— Try it —
Word for word, set down every line of the entries below from the line with "ps_Group : string;" to the line with "Definition ValidStreamURL (raw", including both, and no other line.

— Available data —
(* ===== verification/MonitorModel.v ===== *)
(** * monitor/model.go and the policy record of monitor/policy.go

    Samples, decisions, group states and alerts as Go declares them, the policy
    record with its defaults, and [Policy.Validate]. *)
From S2P Require Import Prelude GoTime GoStrings GoNet.
Open Scope Z_scope.
Open Scope go_scope.

Inductive Outcome := OutcomeError | OutcomeSuccess | OutcomeTimeout.

Record Sample := mkSample {
  s_Group : string;
  s_Proxy : string;
  s_URL : string;
  s_FinishedAt : time;
  s_Latency : duration;
  s_Outcome : Outcome
}.

Inductive StreamOutcome :=
| StreamSuccess | StreamReset | StreamStall | StreamTruncated
| StreamTLS | StreamTimeout | StreamError.

Record StreamSample := mkStreamSample {
  ss_Proxy : string;
  ss_URL : string;
  ss_FinishedAt : time;
  ss_Bytes : Z;
  ss_FirstByte : duration;
  ss_Duration : duration;
  ss_Outcome : StreamOutcome
}.

#[export] Instance Outcome_eq_dec : EqDecision Outcome.
Proof. solve_decision. Defined.
#[export] Instance Sample_eq_dec : EqDecision Sample.
Proof. solve_decision. Defined.
#[export] Instance StreamOutcome_eq_dec : EqDecision StreamOutcome.
Proof. solve_decision. Defined.
#[export] Instance StreamSample_eq_dec : EqDecision StreamSample.
Proof. solve_decision. Defined.

Definition Completed (s : StreamSample) : bool := bool_decide (ss_Outcome s = StreamSuccess).

Definition Throughput `{GoFloat} (s : StreamSample) : Z :=
  if ss_Duration s <=? 0 then 0
  else int64_of_f64 (f64_div (f64_of_int (ss_Bytes s)) (duration_seconds (ss_Duration s))).

Record StreamStability := mkStreamStability {
  sst_Proxy : string;
  sst_Samples : Z;
  sst_Completed : Z;
  sst_MedianThroughput : Z
}.

Record Decision := mkDecision {
  d_Switch : bool;
  d_LowerLatency : bool;
  d_Group : string;
  d_Old : string;
  d_New : string;
  d_Reason : string;
  d_Evidence : list Sample;
  d_Streams : list StreamSample
}.

Record GroupState := mkGroupState {
  g_Group : string;
  g_Selected : string;
  g_Proxies : list string;
  g_ProbeEnabled : bool;
  g_AutomationEnabled : bool;
  g_ManualOverride : bool;
  g_SwitchInFlight : bool;
  g_LastSwitchAt : time
}.

#[export] Instance GroupState_eq_dec : EqDecision GroupState.
Proof. solve_decision. Defined.

Record AlertState := mkAlertState { a_HighLatency : bool }.

Inductive AlertTransition := AlertNoChange | AlertHighLatency | AlertRecovered.
#[export] Instance AlertTransition_eq_dec : EqDecision AlertTransition.
Proof. solve_decision. Defined.

Record AlertEvent := mkAlertEvent {
  ae_Transition : AlertTransition;
  ae_Group : string;
  ae_Threshold : duration;
  ae_Evidence : list Sample
}.

(** Summary of one proxy's most recent probes (policy.go). *)
Record Stability := mkStability {
  st_Samples : Z;
  st_Failures : Z;
  st_Median : duration;
  st_Jitter : duration
}.

Record ProxyStability := mkProxyStability {
  ps_Group : string;
  ps_Proxy : string;
  ps_Stability : Stability
}.

Record Batch := mkBatch {
  b_FinishedAt : time;
  b_Samples : list Sample;
  b_Streams : list StreamSample;
  b_Decisions : list Decision;
  b_Alerts : list AlertEvent;
  b_Stability : list ProxyStability;
  b_StreamStability : list StreamStability
}.

(** ** Policy *)
Definition SwitchFailover : string := "failover".
Definition SwitchLowestLatency : string := "lowest_latency".
Definition SwitchSteadyStream : string := "steady_stream".
Definition SwitchPolicies : list string := [SwitchLowestLatency; SwitchFailover; SwitchSteadyStream].

Definition MinStreamInterval : duration := 4 * Minute.
Definition StreamCandidates : Z := 3.
Definition StreamPullCap : Z := 8.
Definition DefaultStreamURL : string := "https://speed.cloudflare.com/__down?bytes=262144".

(** core.MonitorWindowMin and core.MonitorWindowMax. *)
Definition MonitorWindowMin : Z := 2.
Definition MonitorWindowMax : Z := 20.

Record Policy := mkPolicy {
  p_TestURL : string;
  p_SwitchPolicy : string;
  p_Interval : duration;
  p_Timeout : duration;
  p_Concurrency : Z;
  p_Threshold : duration;
  p_LatencyAlertThreshold : duration;
  p_WindowSize : Z;
  p_MinCandidateSamples : Z;
  p_ConsecutiveBadSamples : Z;
  p_MaxFailures : Z;
  p_MinImprovement : duration;
  p_Cooldown : duration;
  p_Jitter : duration;
  p_StreamURL : string;
  p_StreamInterval : duration
}.

Definition DefaultPolicy : Policy := {|
  p_TestURL := "http://cp.cloudflare.com/generate_204";
  p_SwitchPolicy := SwitchLowestLatency;
  p_Interval := 1 * Minute;
  p_Timeout := 5 * Second;
  p_Concurrency := 3;
  p_Threshold := 800 * Millisecond;
  p_LatencyAlertThreshold := 250 * Millisecond;
  p_WindowSize := 5;
  p_MinCandidateSamples := 3;
  p_ConsecutiveBadSamples := 3;
  p_MaxFailures := 2;
  p_MinImprovement := 100 * Millisecond;
  p_Cooldown := 5 * Minute;
  p_Jitter := 10 * Second;
  p_StreamURL := DefaultStreamURL;
  p_StreamInterval := 5 * Minute
|}.

Definition ValidPolicyName (name : string) : bool := str_in name SwitchPolicies.

(** The bytes NUL, CR, LF and [#], which no accepted URL contains. *)
Definition forbidden_url_chars : string := of_bytes [byte 0; byte 13; byte 10; byte 35].

Section validate.
Context `{GoNet}.

Definition ValidStreamURL (raw : string) : result string unit :=
  match url_parse raw with
  | None => Err "stream URL must use HTTPS without credentials or fragment"
  | Some parsed =>
      fail_if (2048 <? slen raw) || contains_any raw forbidden_url_chars ||
              negb (streq (u_Scheme parsed) "https") || streq (u_Host parsed) "" ||
              u_User parsed || negb (streq (u_Opaque parsed) "")
        with "stream URL must use HTTPS without credentials or fragment";
      Ok tt
  end.

Definition Validate (p : Policy) : result string unit :=
  fail_if match url_parse (p_TestURL p) with
          | None => true
          | Some parsed =>
              contains_any (p_TestURL p) forbidden_url_chars ||
              (negb (streq (u_Scheme parsed) "http") && negb (streq (u_Scheme parsed) "https")) ||
              streq (u_Host parsed) "" || u_User parsed ||
              negb (streq (u_Fragment parsed) "") || negb (streq (u_Opaque parsed) "")
          end
    with "monitor policy: test URL must use HTTP or HTTPS without credentials or fragment";
  fail_if negb (ValidPolicyName (p_SwitchPolicy p))
    with "monitor policy: switch policy must be one of lowest_latency, failover, steady_stream";
  fail_if streq (p_SwitchPolicy p) SwitchSteadyStream && negb (is_ok (ValidStreamURL (p_StreamURL p)))
    with "monitor policy: stream URL must use HTTPS without credentials or fragment";
  fail_if streq (p_SwitchPolicy p) SwitchSteadyStream &&
          ((p_StreamInterval p <? MinStreamInterval) || (24 * Hour <? p_StreamInterval p))
    with "monitor policy: stream interval must be between 4m and 24h";
  fail_if p_Interval p <=? 0
    with "monitor policy: interval must be positive";
  fail_if (p_Timeout p <=? 0) || (p_Interval p <? p_Timeout p)
    with "monitor policy: timeout must be positive and no greater than interval";
  fail_if (p_Concurrency p <? 1) || (64 <? p_Concurrency p)
    with "monitor policy: concurrency must be between 1 and 64";
  fail_if (p_Threshold p <=? 0) || (p_LatencyAlertThreshold p <=? 0)
    with "monitor policy: latency thresholds must be positive";
  fail_if (p_WindowSize p <? MonitorWindowMin) || (p_ConsecutiveBadSamples p <? 1) ||
          (p_WindowSize p <? p_ConsecutiveBadSamples p)
    with "monitor policy: unhealthy sample count must fit within a window of at least 2";
  fail_if (p_MinCandidateSamples p <? MonitorWindowMin) || (p_WindowSize p <? p_MinCandidateSamples p)
    with "monitor policy: candidate sample count must be between 2 and the window size";
  fail_if (p_MaxFailures p <? 1) || (p_WindowSize p <? p_MaxFailures p)
    with "monitor policy: max failures must be between 1 and the window size";
  fail_if p_MinImprovement p <=? 0
    with "monitor policy: minimum improvement must be positive";
  fail_if (p_Cooldown p <? 0) || (p_Jitter p <? 0) || (p_Interval p <=? p_Jitter p)
    with "monitor policy: cooldown must be nonnegative and jitter must be nonnegative and less than interval";
  Ok tt.

(** What the decision procedures rely on. *)
Record policy_bounds (p : Policy) : Prop := {
  pb_interval : 0 < p_Interval p;
  pb_timeout : 0 < p_Timeout p ≤ p_Interval p;
  pb_concurrency : 1 ≤ p_Concurrency p ≤ 64;
  pb_threshold : 0 < p_Threshold p;
  pb_alert : 0 < p_LatencyAlertThreshold p;
  pb_window : 2 ≤ p_WindowSize p;
  pb_bad : 1 ≤ p_ConsecutiveBadSamples p ≤ p_WindowSize p;
  pb_candidates : 2 ≤ p_MinCandidateSamples p ≤ p_WindowSize p;
  pb_failures : 1 ≤ p_MaxFailures p ≤ p_WindowSize p;
  pb_improvement : 0 < p_MinImprovement p;
  pb_cooldown : 0 ≤ p_Cooldown p;
  pb_jitter : 0 ≤ p_Jitter p < p_Interval p
}.

Lemma Validate_bounds p : Validate p = Ok tt → policy_bounds p.
Proof.
  unfold Validate, MonitorWindowMin. repeat case_match; try done. intros _.
  go_bool. constructor; lia.
Qed.
End validate.
#[export] Hint Resolve Validate_bounds : go_valid.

— Answer to the exercise —
  ps_Group : string;
  ps_Proxy : string;
  ps_Stability : Stability
}.

Record Batch := mkBatch {
  b_FinishedAt : time;
  b_Samples : list Sample;
  b_Streams : list StreamSample;
  b_Decisions : list Decision;
  b_Alerts : list AlertEvent;
  b_Stability : list ProxyStability;
  b_StreamStability : list StreamStability
}.

(** ** Policy *)
Definition SwitchFailover : string := "failover".
Definition SwitchLowestLatency : string := "lowest_latency".
Definition SwitchSteadyStream : string := "steady_stream".
Definition SwitchPolicies : list string := [SwitchLowestLatency; SwitchFailover; SwitchSteadyStream].

Definition MinStreamInterval : duration := 4 * Minute.
Definition StreamCandidates : Z := 3.
Definition StreamPullCap : Z := 8.
Definition DefaultStreamURL : string := "https://speed.cloudflare.com/__down?bytes=262144".

(** core.MonitorWindowMin and core.MonitorWindowMax. *)
Definition MonitorWindowMin : Z := 2.
Definition MonitorWindowMax : Z := 20.

Record Policy := mkPolicy {
  p_TestURL : string;
  p_SwitchPolicy : string;
  p_Interval : duration;
  p_Timeout : duration;
  p_Concurrency : Z;
  p_Threshold : duration;
  p_LatencyAlertThreshold : duration;
  p_WindowSize : Z;
  p_MinCandidateSamples : Z;
  p_ConsecutiveBadSamples : Z;
  p_MaxFailures : Z;
  p_MinImprovement : duration;
  p_Cooldown : duration;
  p_Jitter : duration;
  p_StreamURL : string;
  p_StreamInterval : duration
}.

Definition DefaultPolicy : Policy := {|
  p_TestURL := "http://cp.cloudflare.com/generate_204";
  p_SwitchPolicy := SwitchLowestLatency;
  p_Interval := 1 * Minute;
  p_Timeout := 5 * Second;
  p_Concurrency := 3;
  p_Threshold := 800 * Millisecond;
  p_LatencyAlertThreshold := 250 * Millisecond;
  p_WindowSize := 5;
  p_MinCandidateSamples := 3;
  p_ConsecutiveBadSamples := 3;
  p_MaxFailures := 2;
  p_MinImprovement := 100 * Millisecond;
  p_Cooldown := 5 * Minute;
  p_Jitter := 10 * Second;
  p_StreamURL := DefaultStreamURL;
  p_StreamInterval := 5 * Minute
|}.

Definition ValidPolicyName (name : string) : bool := str_in name SwitchPolicies.

(** The bytes NUL, CR, LF and [#], which no accepted URL contains. *)
Definition forbidden_url_chars : string := of_bytes [byte 0; byte 13; byte 10; byte 35].

Section validate.
Context `{GoNet}.

Definition ValidStreamURL (raw : string) : result string unit :=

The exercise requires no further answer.